> > Direct access is: http://www.ktn.freeuk.com/2b.htm.
> >
I found another formula to approximate the number of jumps.
Let's count the number of all possible moves for every size.
We get the following table:
size number of possible moves
3*3 8
4*4 24
5*5 48
6*6 80
7*7 120
8*8 168
9*9 224
10*10 288
11*11 360
12*12 440
etc...
A quick look at the encyclopedia of integer sequences show that the formula
is:
4*n^2+4*n
http://www.research.att.com/projects/OEIS?Anum=A033996
Now, let's compute the ratio: number_of_jumps/longest_known_tour
we get:
3*3 4.0
4*4 4.8
5*5 4.8
6*6 4.70
7*7 4.8
8*8 4.8
9*9 4.76
10*10 4.72
11*11 4.73
12*12 4.68
13*13 4.67
14*14 4.65
15*15 4.60
16*16 4.63
17*17 4.57
18*18 4.59
Squares with prime sizes seem to give a better ratio than others.

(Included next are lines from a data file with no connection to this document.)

(** Further requests and tables for the sample. *)
Definition batch_D_repeated : BatchBody.t :=
  BatchBody.mk (Some 4) (Some [1; 2; 2; 3; 1]).

Definition sample_db_D : db :=
  mkdb (events sample_db) (resources sample_db)
       (allocations sample_db
        ++ [EventResourceAllocation.mk 3 4 1; EventResourceAllocation.mk 4 4 2;
            EventResourceAllocation.mk 5 4 3]).

Definition new_lab : ResourceBody.t := ResourceBody.mk (Some "Lab") (Some "ROOM").
Definition retype_R : ResourceBody.t := ResourceBody.mk (Some "R") (Some "Equipment").

Definition sample_requests : list request :=
  [PostAllocation allocate_C_to_R; PostBatchAllocation batch_D_repeated;
   PostAllocation allocate_A_to_R; DeleteAllocation 1; PostResource new_lab;
   PutResource 1 retype_R; DeleteResource 2; DeleteEvent 2; DeleteResource 2].

(** * Properties *)

(** ** The overlap predicate *)

Lemma overlaps_true (a_start a_end b_start b_end : datetime) :
  overlaps a_start a_end b_start b_end = true ↔ a_start < b_end ∧ a_end > b_start.
Proof.
  unfold overlaps.
  rewrite andb_true_iff, Z.ltb_lt, Z.gtb_ltb, Z.ltb_lt. lia.
Qed.

Lemma overlaps_false (a_start a_end b_start b_end : datetime) :
  overlaps a_start a_end b_start b_end = false ↔ b_end <= a_start ∨ a_end <= b_start.
Proof.
  rewrite <- not_true_iff_false, overlaps_true. lia.
Qed.

Lemma overlaps_comm (a_start a_end b_start b_end : datetime) :
  overlaps a_start a_end b_start b_end = overlaps b_start b_end a_start a_end.
Proof.
  destruct (overlaps b_start b_end a_start a_end) eqn:E.
  - apply overlaps_true in E. apply overlaps_true. lia.
  - apply overlaps_false in E. apply overlaps_false. lia.
Qed.

(** Membership in the joined and filtered rows of the conflict query. *)
Lemma in_conflict_query (s : db) (resource_id : Z) (start_time end_time : datetime)
  (event : Event.t) (allocation : EventResourceAllocation.t) :
  In (event, allocation) (conflict_query s resource_id start_time end_time) ↔
  In event (events s) ∧ In allocation (allocations s)
  ∧ Event.event_id event = EventResourceAllocation.event_id allocation
  ∧ EventResourceAllocation.resource_id allocation = resource_id
  ∧ overlaps (Event.start_time event) (Event.end_time event) start_time end_time = true.
Proof.
  unfold conflict_query.
  rewrite filter_In, in_flat_map, andb_true_iff, Z.eqb_eq. split.
  - intros [[ev [Hev Hin]] [Hr Ho]].
    apply in_map_iff in Hin as [a [Heq Ha]].
    inversion Heq; subst ev a; clear Heq.
    apply filter_In in Ha as [Ha Hid]. apply Z.eqb_eq in Hid. tauto.
  - intros (Hev & Ha & Hid & Hr & Ho). split; [|tauto].
    exists event. split; [assumption|].
    apply in_map_iff. exists allocation. split; [reflexivity|].
    apply filter_In. split; [assumption|]. now apply Z.eqb_eq.
Qed.

(** C4. The time test of the conflict query keeps a joined row exactly when
    the stored event starts before the candidate's end and ends after the
    candidate's start ([A.start < B.end] and [A.end > B.start]).  Ranges
    that touch at an endpoint do not overlap; a range containing the other,
    a partial overlap on either side and two equal ranges all overlap. *)
Theorem overlap_test_characterised
  (s : db) (resource_id : Z) (event : Event.t) (allocation : EventResourceAllocation.t)
  (a_start a_end b_start b_end : datetime) :
  (In (event, allocation) (conflict_query s resource_id b_start b_end) ↔
     (In event (events s) ∧ In allocation (allocations s)
      ∧ Event.event_id event = EventResourceAllocation.event_id allocation
      ∧ EventResourceAllocation.resource_id allocation = resource_id)
     ∧ Event.start_time event < b_end ∧ Event.end_time event > b_start)
  ∧ (overlaps a_start a_end b_start b_end = true ↔ a_start < b_end ∧ a_end > b_start)
  ∧ (a_end = b_start ∨ b_end = a_start → overlaps a_start a_end b_start b_end = false)
  ∧ (a_start < a_end → b_start < b_end →
       (a_start <= b_start ∧ b_end <= a_end) ∨ (b_start <= a_start ∧ a_end <= b_end) →
       overlaps a_start a_end b_start b_end = true)
  ∧ (a_start < b_start ∧ b_start < a_end ∧ a_end < b_end →
       overlaps a_start a_end b_start b_end = true)
  ∧ (b_start < a_start ∧ a_start < b_end ∧ b_end < a_end →
       overlaps a_start a_end b_start b_end = true)
  ∧ (a_start < a_end → overlaps a_start a_end a_start a_end = true).
Proof.
  split.
  { rewrite in_conflict_query, overlaps_true. tauto. }
  split; [apply overlaps_true|].
  split; [intros H; apply overlaps_false; lia|].
  repeat split; intros; apply overlaps_true; lia.
Qed.

(** C9. The overlap predicate is symmetric, and a range that ends where
    the other starts does not overlap it. *)
Theorem overlaps_symmetric_adjacent (a_start a_end b_start b_end : datetime) :
  overlaps a_start a_end b_start b_end = overlaps b_start b_end a_start a_end
  ∧ (a_end = b_start → overlaps a_start a_end b_start b_end = false).
Proof.
  split; [apply overlaps_comm|].
  intros ->. apply overlaps_false. lia.
Qed.

(** ** The event time validator *)

Lemma duration_le_24 (td : timedelta) :
  Qle_bool (total_seconds td / (3600 # 1)) (24 # 1) = (td <=? twenty_four_hours).
Proof.
  unfold Qle_bool, total_seconds, Qdiv, Qmult, Qinv, Qnum, Qden.
  change (Z.pos (1000000 * 3600)) with 3600000000.
  change (twenty_four_hours) with 86400000000.
  apply eq_iff_eq_true. rewrite !Z.leb_le. lia.
Qed.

Also, the 16*16 square seems to have a longest tour roughly equal to
840/4.59=183 !
Following this discovery, I found an heuristic for non-crossing knight tours
!
I simply test if the remaining number of possible jumps divided by 4 PLUS
the current jump is bigger than the current record.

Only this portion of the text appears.